→ **Input material**
□ □ □ □ □ □ □

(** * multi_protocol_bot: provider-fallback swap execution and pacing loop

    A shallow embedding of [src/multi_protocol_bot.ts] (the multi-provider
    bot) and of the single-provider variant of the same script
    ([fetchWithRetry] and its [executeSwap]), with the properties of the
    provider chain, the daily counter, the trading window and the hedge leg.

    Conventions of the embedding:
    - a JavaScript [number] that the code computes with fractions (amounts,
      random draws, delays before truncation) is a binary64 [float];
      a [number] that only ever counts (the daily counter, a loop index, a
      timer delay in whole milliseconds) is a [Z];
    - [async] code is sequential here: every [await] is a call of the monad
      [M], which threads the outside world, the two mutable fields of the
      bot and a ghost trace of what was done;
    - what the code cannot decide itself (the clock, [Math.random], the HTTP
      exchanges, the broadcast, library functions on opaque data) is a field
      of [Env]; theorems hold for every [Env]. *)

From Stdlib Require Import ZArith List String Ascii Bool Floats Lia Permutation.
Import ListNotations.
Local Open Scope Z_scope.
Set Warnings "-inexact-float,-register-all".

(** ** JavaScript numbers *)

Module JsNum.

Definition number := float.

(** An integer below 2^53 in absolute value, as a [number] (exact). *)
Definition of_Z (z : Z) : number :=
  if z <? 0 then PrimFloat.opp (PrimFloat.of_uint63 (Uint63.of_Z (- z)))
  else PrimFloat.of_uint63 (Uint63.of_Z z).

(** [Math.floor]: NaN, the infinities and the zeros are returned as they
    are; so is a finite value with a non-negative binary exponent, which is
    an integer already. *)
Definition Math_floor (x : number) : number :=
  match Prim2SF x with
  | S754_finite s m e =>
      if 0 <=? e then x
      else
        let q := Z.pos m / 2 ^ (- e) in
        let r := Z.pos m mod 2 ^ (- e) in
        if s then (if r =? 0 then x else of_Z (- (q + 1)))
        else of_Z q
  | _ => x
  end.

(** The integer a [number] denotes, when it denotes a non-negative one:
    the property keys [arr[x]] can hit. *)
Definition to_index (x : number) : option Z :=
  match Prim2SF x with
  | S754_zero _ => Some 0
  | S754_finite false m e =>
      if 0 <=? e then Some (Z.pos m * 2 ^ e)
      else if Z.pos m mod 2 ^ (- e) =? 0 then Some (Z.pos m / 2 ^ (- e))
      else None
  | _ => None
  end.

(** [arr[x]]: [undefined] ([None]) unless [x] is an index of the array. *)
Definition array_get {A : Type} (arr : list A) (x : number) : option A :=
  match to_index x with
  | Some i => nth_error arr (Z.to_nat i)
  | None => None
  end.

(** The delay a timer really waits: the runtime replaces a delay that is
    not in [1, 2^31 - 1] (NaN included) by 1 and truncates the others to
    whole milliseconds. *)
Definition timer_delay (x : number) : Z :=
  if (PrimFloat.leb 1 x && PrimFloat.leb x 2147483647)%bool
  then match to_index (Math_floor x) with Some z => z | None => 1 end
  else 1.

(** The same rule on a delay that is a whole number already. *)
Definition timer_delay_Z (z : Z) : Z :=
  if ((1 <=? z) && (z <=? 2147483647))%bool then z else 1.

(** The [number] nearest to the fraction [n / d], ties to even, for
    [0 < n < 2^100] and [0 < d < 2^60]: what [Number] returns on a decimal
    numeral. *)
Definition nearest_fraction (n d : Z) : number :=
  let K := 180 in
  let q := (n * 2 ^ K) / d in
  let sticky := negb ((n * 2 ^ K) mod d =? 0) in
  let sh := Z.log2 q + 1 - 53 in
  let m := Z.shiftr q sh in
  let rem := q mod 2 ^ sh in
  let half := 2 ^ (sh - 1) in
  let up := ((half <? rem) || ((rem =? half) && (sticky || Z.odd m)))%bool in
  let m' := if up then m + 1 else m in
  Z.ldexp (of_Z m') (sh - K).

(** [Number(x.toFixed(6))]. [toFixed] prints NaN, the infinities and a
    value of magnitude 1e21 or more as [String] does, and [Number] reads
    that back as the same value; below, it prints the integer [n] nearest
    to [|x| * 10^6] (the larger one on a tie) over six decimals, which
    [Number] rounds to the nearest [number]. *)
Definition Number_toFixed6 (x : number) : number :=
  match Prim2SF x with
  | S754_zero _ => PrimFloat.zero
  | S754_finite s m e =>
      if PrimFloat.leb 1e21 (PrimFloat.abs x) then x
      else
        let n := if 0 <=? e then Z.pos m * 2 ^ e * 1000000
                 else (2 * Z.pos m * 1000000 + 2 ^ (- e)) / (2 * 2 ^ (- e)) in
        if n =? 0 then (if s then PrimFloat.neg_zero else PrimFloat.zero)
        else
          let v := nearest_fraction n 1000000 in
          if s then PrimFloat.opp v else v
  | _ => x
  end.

□ □ □ □ □ □ □

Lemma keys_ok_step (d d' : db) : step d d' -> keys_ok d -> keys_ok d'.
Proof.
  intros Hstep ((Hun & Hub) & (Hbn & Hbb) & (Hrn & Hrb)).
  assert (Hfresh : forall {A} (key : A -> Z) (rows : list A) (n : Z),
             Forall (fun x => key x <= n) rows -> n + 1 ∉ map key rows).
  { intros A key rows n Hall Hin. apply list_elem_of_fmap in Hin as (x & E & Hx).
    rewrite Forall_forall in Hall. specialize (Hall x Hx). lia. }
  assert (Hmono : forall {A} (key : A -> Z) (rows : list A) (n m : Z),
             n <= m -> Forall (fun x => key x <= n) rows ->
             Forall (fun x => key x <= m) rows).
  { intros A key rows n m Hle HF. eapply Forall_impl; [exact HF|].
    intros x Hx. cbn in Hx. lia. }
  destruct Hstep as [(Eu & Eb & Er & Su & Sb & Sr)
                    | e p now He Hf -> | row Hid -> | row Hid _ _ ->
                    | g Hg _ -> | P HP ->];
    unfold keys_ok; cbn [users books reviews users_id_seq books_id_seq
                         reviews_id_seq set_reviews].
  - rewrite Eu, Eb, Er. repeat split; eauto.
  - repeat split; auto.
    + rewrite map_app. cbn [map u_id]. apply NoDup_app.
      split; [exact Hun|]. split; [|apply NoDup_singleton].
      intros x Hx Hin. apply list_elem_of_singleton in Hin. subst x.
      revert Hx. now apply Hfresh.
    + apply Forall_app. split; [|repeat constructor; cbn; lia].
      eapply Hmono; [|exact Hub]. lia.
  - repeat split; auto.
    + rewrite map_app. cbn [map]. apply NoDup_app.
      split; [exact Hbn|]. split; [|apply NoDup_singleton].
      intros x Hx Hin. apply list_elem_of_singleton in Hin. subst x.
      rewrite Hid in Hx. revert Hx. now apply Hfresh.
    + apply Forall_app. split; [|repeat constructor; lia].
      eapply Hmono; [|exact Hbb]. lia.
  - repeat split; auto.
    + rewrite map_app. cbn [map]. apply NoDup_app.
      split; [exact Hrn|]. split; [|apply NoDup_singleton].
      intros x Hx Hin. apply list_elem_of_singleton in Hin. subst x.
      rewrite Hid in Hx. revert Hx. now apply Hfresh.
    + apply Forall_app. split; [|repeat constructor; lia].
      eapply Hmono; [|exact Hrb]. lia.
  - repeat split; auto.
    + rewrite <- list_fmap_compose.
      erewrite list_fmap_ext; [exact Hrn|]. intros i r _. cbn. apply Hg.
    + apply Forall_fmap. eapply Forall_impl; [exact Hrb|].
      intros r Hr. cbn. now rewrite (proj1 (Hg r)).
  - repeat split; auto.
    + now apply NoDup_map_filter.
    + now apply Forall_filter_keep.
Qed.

□ □ □ □ □ □ □

→ **Problem requirements**
Scan the entries above for the line containing "Lemma keys_ok_step (d", and copy it and all lines after it exactly, down to and including the line containing "- rewrite Eu, Eb, Er. repeat split; eauto.".

→ **Solution for this task**
Lemma keys_ok_step (d d' : db) : step d d' -> keys_ok d -> keys_ok d'.
Proof.
  intros Hstep ((Hun & Hub) & (Hbn & Hbb) & (Hrn & Hrb)).
  assert (Hfresh : forall {A} (key : A -> Z) (rows : list A) (n : Z),
             Forall (fun x => key x <= n) rows -> n + 1 ∉ map key rows).
  { intros A key rows n Hall Hin. apply list_elem_of_fmap in Hin as (x & E & Hx).
    rewrite Forall_forall in Hall. specialize (Hall x Hx). lia. }
  assert (Hmono : forall {A} (key : A -> Z) (rows : list A) (n m : Z),
             n <= m -> Forall (fun x => key x <= n) rows ->
             Forall (fun x => key x <= m) rows).
  { intros A key rows n m Hle HF. eapply Forall_impl; [exact HF|].
    intros x Hx. cbn in Hx. lia. }
  destruct Hstep as [(Eu & Eb & Er & Su & Sb & Sr)
                    | e p now He Hf -> | row Hid -> | row Hid _ _ ->
                    | g Hg _ -> | P HP ->];
    unfold keys_ok; cbn [users books reviews users_id_seq books_id_seq
                         reviews_id_seq set_reviews].
  - rewrite Eu, Eb, Er. repeat split; eauto.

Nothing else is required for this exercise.